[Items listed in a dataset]
_ _ _ _

(** * a2flight_client: the connection manager, the action protocol and the
      global client facade of [a2flight_client.py], embedded shallowly.

    The Arrow Flight transport (pyarrow.flight) is an external collaborator:
    it is modelled as a function from the history of primitive invocations
    and the current invocation to a reply, so that a second invocation of a
    primitive is free to answer differently from the first one.  Logging
    ([logger.info] and friends) has no effect on control flow and is left
    out; so is the wall-clock 'execution_time_ms' entry of result dicts,
    which is a floating-point difference of [time.time()] readings. *)

From Stdlib Require Import Strings.Ascii Strings.String Strings.Byte.
From stdpp Require Import gmap strings list fin_maps countable pretty.

(** ** Python strings

    Error texts are modelled as [string]s of 8-bit characters; [str.lower]
    acts on the ASCII letters and leaves every other character alone. *)

Module PyStr.

Definition lower_char (c : ascii) : ascii :=
  let n := nat_of_ascii c in
  if (65 <=? n)%nat && (n <=? 90)%nat then ascii_of_nat (n + 32) else c.

(** [s.lower()] *)
Fixpoint lower (s : string) : string :=
  match s with
  | EmptyString => EmptyString
  | String c s' => String (lower_char c) (lower s')
  end.

(** [s.startswith(p)] *)
Fixpoint startswith (p s : string) : bool :=
  match p, s with
  | EmptyString, _ => true
  | String a p', String b s' => if decide (a = b) then startswith p' s' else false
  | String _ _, EmptyString => false
  end.

(** [needle in hay] *)
Fixpoint contains (needle hay : string) : bool :=
  startswith needle hay ||
  match hay with
  | EmptyString => false
  | String _ hay' => contains needle hay'
  end.

(** [s[:n]] *)
Fixpoint take (n : nat) (s : string) : string :=
  match n, s with
  | S n', String c s' => String c (take n' s')
  | _, _ => EmptyString
  end.

(** Truthiness of a [str]: the empty string is falsy. *)
Definition truthy (s : string) : bool :=
  match s with EmptyString => false | _ => true end.

Definition nl : string := String "010"%char EmptyString.
Definition dq : string := String "034"%char EmptyString.

End PyStr.

Abbreviation bytes := (list byte).

(** [s.encode('utf-8')], on the 8-bit model of [str]. *)
Definition utf8_encode (s : string) : bytes := String.list_byte_of_string s.
(** The control branch of [handleClick]. *)
Definition clickControls (st : t) (px py : Q) : t :=
  match hitScan st px py (length (controls st)) with
  | None => st
  | Some i =>
      let st := setFocusIndex st (Z.of_nat i) in
      match controls st !! i with
      | Some r => deliver st r (pickClick px py)
      | None => st
      end
  end.

(** [handleClick(e)].  At a position that is not finite every containment
    test fails, in the modal and in the controls. *)
Definition handleClick (st : t) (rect : Rect) (e : MouseEvent) : t :=
  let pos := getCanvasMousePosition st rect e in
  match topModal st with
  | Some modal =>
      let st := logged st [ToModal modal MClick] in
      match pos with
      | Some (px, py) => Modal_handleClick st modal px py
      | None => st
      end
  | None =>
      match pos with
      | Some (px, py) => clickControls st px py
      | None => st
      end
  end.

(** [handleGamepadButton(buttonIndex)] *)
Definition handleGamepadButton (st : t) (buttonIndex : Z) : t :=
  match topModal st with
  | Some modal =>
      Modal_handleGamepadButton (logged st [ToModal modal MGamepadButton])
                                modal buttonIndex
  | None =>
      if buttonIndex =? 0 then toFocused st pickActivate
      else if buttonIndex =? 1 then callOnEscape st
      else if buttonIndex =? 12 then focusPrevious st
      else if buttonIndex =? 13 then focusNext st
      else if buttonIndex =? 14 then toFocused st (pickAxis (-1))
      else if buttonIndex =? 15 then toFocused st (pickAxis 1)
      else st
  end.

(** [handleKeyUp(e)] *)
Definition handleKeyUp (st : t) (e : KeyEvent) : t := setKey st (key e) false.

(** The host's delivery of one input. *)
Definition dispatch (st : t) (i : Input) : t :=
  match i with
  | KeyDown e => handleKeyDown st e
  | Click rect e => handleClick st rect e
  | GamepadButton b => handleGamepadButton st b
  end.

End Manager.

Arguments t C : clear implicits.

End CanvasUIMark.

(** * The rest of the library *)

(** ** class Menu *)

Module Menu.

(** An entry of [items]: [{ label, callback }], the callback optional. *)
Record item := mkItem {
  label : string;
  callback : option nat
}.

Record t := mk {
  base : Control.t;
  itemWidth : Q;
  itemHeight : Q;
  items : list item;
  selectedIndex : JS.index;
  orientation : string;
  gap : Q
}.

(** [new Menu(x, y, width, itemHeight, items, options)].  [orientation] and
    [gap] are the options the constructor reads, [padding] the one the base
    class keeps. *)
Definition new (x y width itemHeight : Q) (its : list item)
    (orientation : option string) (gap : option Q) (padding : Q) : t :=
  let orientation :=
    match orientation with
    | Some o => if String.eqb o EmptyString then "vertical" else o
    | None => "vertical"
    end in
  let gap := match gap with Some g => g | None => 0%Q end in
  let n := inject_Z (JS.len its) in
  let '(totalWidth, totalHeight) :=
    if String.eqb orientation "horizontal"
    then (n * width + (n - 1) * gap, itemHeight)%Q
    else (width, n * itemHeight + (n - 1) * gap)%Q in
  mk (Control.mk x y totalWidth totalHeight padding)
     width itemHeight its (JS.At 0) orientation gap.

Definition select (m : t) (i : JS.index) : t :=
  mk (base m) (itemWidth m) (itemHeight m) (items m) i (orientation m) (gap m).

(** [getItemBounds(index)]: the corner of the item's rectangle; its size is
    [itemWidth] by [itemHeight]. *)
Definition getItemBounds (m : t) (index : Z) : Q * Q :=
  if String.eqb (orientation m) "horizontal"
  then (Control.x (base m) + inject_Z index * (itemWidth m + gap m),
        Control.y (base m))%Q
  else (Control.x (base m),
        Control.y (base m) + inject_Z index * (itemHeight m + gap m))%Q.

(** The test of [handleClick] for item [index]. *)
Definition inItem (m : t) (index : Z) (px py : Q) : bool :=
  let '(ix, iy) := getItemBounds m index in
  Qle_bool ix px && Qle_bool px (ix + itemWidth m)
  && Qle_bool iy py && Qle_bool py (iy + itemHeight m).
Lemma render_fault_caught_and_logged_witness :
  let js := JsWorklet.initializeWasm JsWorklet.constructor in
  completion (JsWorklet.process 44100 js [] 0) = Return true
  /\ after (JsWorklet.process 44100 js [] 0) = js.
Proof.
  intros js.
  pose proof (render_fault_caught_and_logged JsWorklet.SamplerProcessor
                JsWorklet.initialized JsWorklet.rustProcessor
                (JsWorklet.rustProcessor_process 44100) JsWorklet.postMessage
                js [] 0 eq_refl eq_refl eq_refl) as H.
  destruct H as (H1 & H2 & _). split; [exact H1 | exact H2].
Defined.

End BoundaryProps.

(** ** The frame buffer *)

Module BufferProps.

Import Decoder.

(** The eviction loop closes the frames in excess of the capacity, oldest
    first, and keeps the rest. *)
Lemma evict_spec maxSize :
  forall buffer closed,
    evict maxSize buffer closed
    = (skipn (length buffer - maxSize) buffer,
       closed ++ firstn (length buffer - maxSize) buffer).
Proof.
  induction buffer as [|oldest rest IH]; intros closed.
  - simpl; rewrite app_nil_r; reflexivity.
  - cbn [evict]; destruct (maxSize <? length (oldest :: rest))%nat eqn:E.
    + apply Nat.ltb_lt in E; rewrite IH; simpl length in *.
      replace (S (length rest) - maxSize)%nat
        with (S (length rest - maxSize)) by lia.
      simpl; rewrite <- app_assoc; reflexivity.
    + apply Nat.ltb_ge in E.
      replace (length (oldest :: rest) - maxSize)%nat with 0%nat by lia.
      simpl; rewrite app_nil_r; reflexivity.
Qed.

Lemma addFrameToBuffer_spec frame this :
  let n := (length (frameBuffer this) + 1 - maxBufferSize this)%nat in
  frameBuffer (addFrameToBuffer frame this) = skipn n (frameBuffer this ++ [frame])
  /\ closeLog (addFrameToBuffer frame this)
     = closeLog this ++ firstn n (frameBuffer this ++ [frame])
  /\ maxBufferSize (addFrameToBuffer frame this) = maxBufferSize this.
Proof.
  unfold addFrameToBuffer; rewrite evict_spec, length_app; simpl.
  repeat split.
Qed.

_ _ _ _

## EXERCISE REQUIREMENTS
From the entries above, print the lines beginning at the one with "Definition lower_char (c" and stopping after the one with "match hay with", exactly as written and with nothing else.

## WRITTEN SOLUTION
Definition lower_char (c : ascii) : ascii :=
  let n := nat_of_ascii c in
  if (65 <=? n)%nat && (n <=? 90)%nat then ascii_of_nat (n + 32) else c.

(** [s.lower()] *)
Fixpoint lower (s : string) : string :=
  match s with
  | EmptyString => EmptyString
  | String c s' => String (lower_char c) (lower s')
  end.

(** [s.startswith(p)] *)
Fixpoint startswith (p s : string) : bool :=
  match p, s with
  | EmptyString, _ => true
  | String a p', String b s' => if decide (a = b) then startswith p' s' else false
  | String _ _, EmptyString => false
  end.

(** [needle in hay] *)
Fixpoint contains (needle hay : string) : bool :=
  startswith needle hay ||
  match hay with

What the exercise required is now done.